В 1504-м году Рафаэль приезжает во Флоренцию перенимать опыт Микеланджело и Леонардо да Винчи — а в Москве и Новгороде с подачи игумена Иосифа Волоцкого сжигают еретиков. В 1514-м Рафаэль напишет «Сикстинскую Мадонну» и возглавит в Риме строительство Собора святого Петра, а отец еще неродившегося Ивана Грозного Василий III отберёт у Великого княжества Литовского Смоленск. В 1520-м году Рафаэль умрёт — а к Москве официально отойдут Рязань и Псков. Этим землям еще более двух столетий будет совсем-совсем не до Рафаэля (хотя над обновлением кремлёвских соборов при его жизни уже трудились зодчие с Апеннин). Но когда великий итальянец в XVIII веке попадёт в далёкую страну — Россия влюбится в него безоглядно и, похоже, что навсегда.
Пушкин и «Мадонна» за сорок тысяч
В апреле 1830-го года, после почти полутора лет проволочек, отказов и неопределённости 30-летний Пушкин наконец получает от родителей Натальи Гончаровой согласие на брак. В конце июля того же года из Петербурга он пишет невесте в Москву: «Прекрасные дамы просят меня показать ваш портрет и не могут простить мне, что его у меня нет.
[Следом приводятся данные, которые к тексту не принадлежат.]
Lemma trimStart_fixed (c : N) (s : jsstring) :
  isWhiteSpace c = false → trimStart (c :: s) = c :: s.
Proof. intros Hc. simpl. by rewrite Hc. Qed.

Lemma trimStart_idem (s : jsstring) : trimStart (trimStart s) = trimStart s.
Proof.
  destruct (trimStart_head s) as [->|(c & s' & -> & Hc)]; [done|].
  by apply trimStart_fixed.
Qed.

Lemma trimStart_snoc (s : jsstring) (c : N) :
  isWhiteSpace c = false → trimStart (s ++ [c]) = trimStart s ++ [c].
Proof.
  intros Hc. induction s as [|d s IH]; simpl.
  - by rewrite Hc.
  - by destruct (isWhiteSpace d).
Qed.

Lemma trimStart_all_white (s : jsstring) :
  Forall (λ c, isWhiteSpace c = true) s → trimStart s = [].
Proof. induction 1 as [|c s Hc _ IH]; simpl; [done|]. by rewrite Hc. Qed.

Lemma trimEnd_cons (c : N) (s : jsstring) :
  isWhiteSpace c = false → trimEnd (c :: s) = c :: trimEnd s.
Proof.
  intros Hc. unfold trimEnd. simpl.
  rewrite trimStart_snoc by done. by rewrite rev_app_distr.
Qed.

Lemma trimEnd_idem (s : jsstring) : trimEnd (trimEnd s) = trimEnd s.
Proof. unfold trimEnd. by rewrite rev_involutive, trimStart_idem. Qed.

Lemma trimStart_trimEnd (s : jsstring) :
  trimStart (trimEnd (trimStart s)) = trimEnd (trimStart s).
Proof.
  destruct (trimStart_head s) as [->|(c & s' & -> & Hc)]; [done|].
  rewrite trimEnd_cons by done. by apply trimStart_fixed.
Qed.

Lemma trim_idem (s : jsstring) : trim (trim s) = trim s.
Proof. unfold trim. by rewrite trimStart_trimEnd, trimEnd_idem. Qed.

Lemma trim_all_white (s : jsstring) :
  Forall (λ c, isWhiteSpace c = true) s → trim s = [].
Proof. intros Hs. unfold trim. by rewrite trimStart_all_white. Qed.

Lemma trim_trimmedNonEmpty (s : jsstring) :
  trim s ≠ [] → trimmedNonEmpty (trim s).
Proof. intros Hs. split; by rewrite trim_idem. Qed.

(* ===================================================================== *)
(** ** Properties of the array methods *)
(* ===================================================================== *)

Section ArrayMethods.

Context (P : Task → Prop) {Pdec : ∀ x, Decision (P x)}.

Lemma findIndex_miss (l : list Task) :
  findIndex P l = -1 ↔ list_find P l = None.
Proof.
  unfold findIndex. destruct (list_find P l) as [[k x]|]; [|done].
  split; [lia|done].
Qed.

Lemma findIndex_hit (l : list Task) (k : nat) (x : Task) :
  list_find P l = Some (k, x) →
  findIndex P l = Z.of_nat k ∧ findIndex P l ≠ -1 ∧ l !! k = Some x.
Proof.
  intros H. unfold findIndex. rewrite H.
  apply list_find_Some in H as (? & _). split_and!; [done|lia|done].
Qed.

(** The index [findIndex] returns is inside the array: the lookup that
    follows it in [updateTask] always finds a record. *)
Lemma findIndex_lookup (l : list Task) :
  findIndex P l ≠ -1 → is_Some (l !! Z.to_nat (findIndex P l)).
Proof.
  unfold findIndex. destruct (list_find P l) as [[k x]|] eqn:H; [|done].
  intros _. apply list_find_Some in H as (H & _).
  rewrite Nat2Z.id. eauto.
Qed.

End ArrayMethods.

(** No record carries the id [i]. *)
Lemma list_find_absent (i : Z) (l : list Task) :
  i ∉ (id <$> l) → list_find (λ task, id task = i) l = None.
Proof.
  intros Hi. apply list_find_None, Forall_forall. intros x Hx Hid.
  apply Hi, list_elem_of_fmap. by exists x.
Qed.

(* ===================================================================== *)
(** ** What each operation does to the world *)
(* ===================================================================== *)

Section OperationEquations.

Variable clk : Clock.

Lemma addTask_blank t d w : trim t = [] → addTask clk t d w = (tt, w).
Proof. intros H. unfold addTask. by rewrite bool_decide_eq_true_2. Qed.

Lemma addTask_fresh t d w :
  trim t ≠ [] →
  addTask clk t d w =
    (tt, mkWorld (tasks w ++ [newTaskOf clk t d w]) (nextId w + 1)
           (S (S (reads w)))).
Proof. intros H. unfold addTask. by rewrite bool_decide_eq_false_2. Qed.

Lemma updateTask_miss i u w :
  list_find (λ task, id task = i) (tasks w) = None →
  updateTask clk i u w = (tt, w).
Proof.
  intros H. unfold updateTask, mbind, M_bind, getTasks.
  by rewrite bool_decide_eq_true_2 by by apply findIndex_miss.
Qed.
Я утешаюсь тем, что провожу часы перед белокурой мадонной, похожей на вас как две капли воды; я бы купил ее, если бы она не стоила 40 000 рублей».
Что это за «белокурая мадонна», чей облик напомнил Пушкину Наталью Николаевну? О чем вообще идёт речь? А вот о чем: в начале лета 1830-го года в витрине книжного магазина на Невском проспекте, принадлежащего приятелю Пушкина, издателю и книготорговцу Ивану Слёнину, выставлялась для продажи картина Рафаэля, известная ныне как «Бриджуотерская мадонна» (1505−1507, Национальная галерея Шотландии, Эдинбург). Конечно, это была лишь копия — впрочем, покупателям совсем не обязательно было об этом знать, тем более что цена, назначенная за картину, подразумевала, что продаётся подлинник. В то время в России уже имелась пара подлинных работ Рафаэля в императорской коллекции, но было очень мало экспертов, способных отличить копию от оригинала.
Идеальный нежный овал, тонкие черты и особое сочетание достоинства и кротости «Бриджуотерской мадонны» — всё, за исключением белокурости, и вправду удивительно напоминает жену Пушкина, насколько мы можем судить по её акварельным портретам работы Владимира Гау и Александра Брюллова, а также по сохранившимся фотографиям уже пожилой Натальи Николаевны Ланской — такова была её фамилия во втором браке. Но сорок тысяч за картину Рафаэля Пушкину, действительно, были не по карману. Для сравнения: за «Бориса Годунова» он получил десять тысяч, за первое полное издание «Онегина» — двенадцать.
Итак, Рафаэля не купишь за деньги, но Пушкин находит изящный поэтический поворот — сонет «Мадона» (именно так, с одной «н» было в авторском написании), который теперь учат в школах наизусть. Речь в нём о том, что из многочисленных созданий человеческого гения поэт предпочёл бы лишь одну мадонну — вполне вероятно, как раз «Бриджуотерскую». Однако Творец оказался еще щедрее: взамен недоступной рафаэлевой он посылает поэту другую, его собственную.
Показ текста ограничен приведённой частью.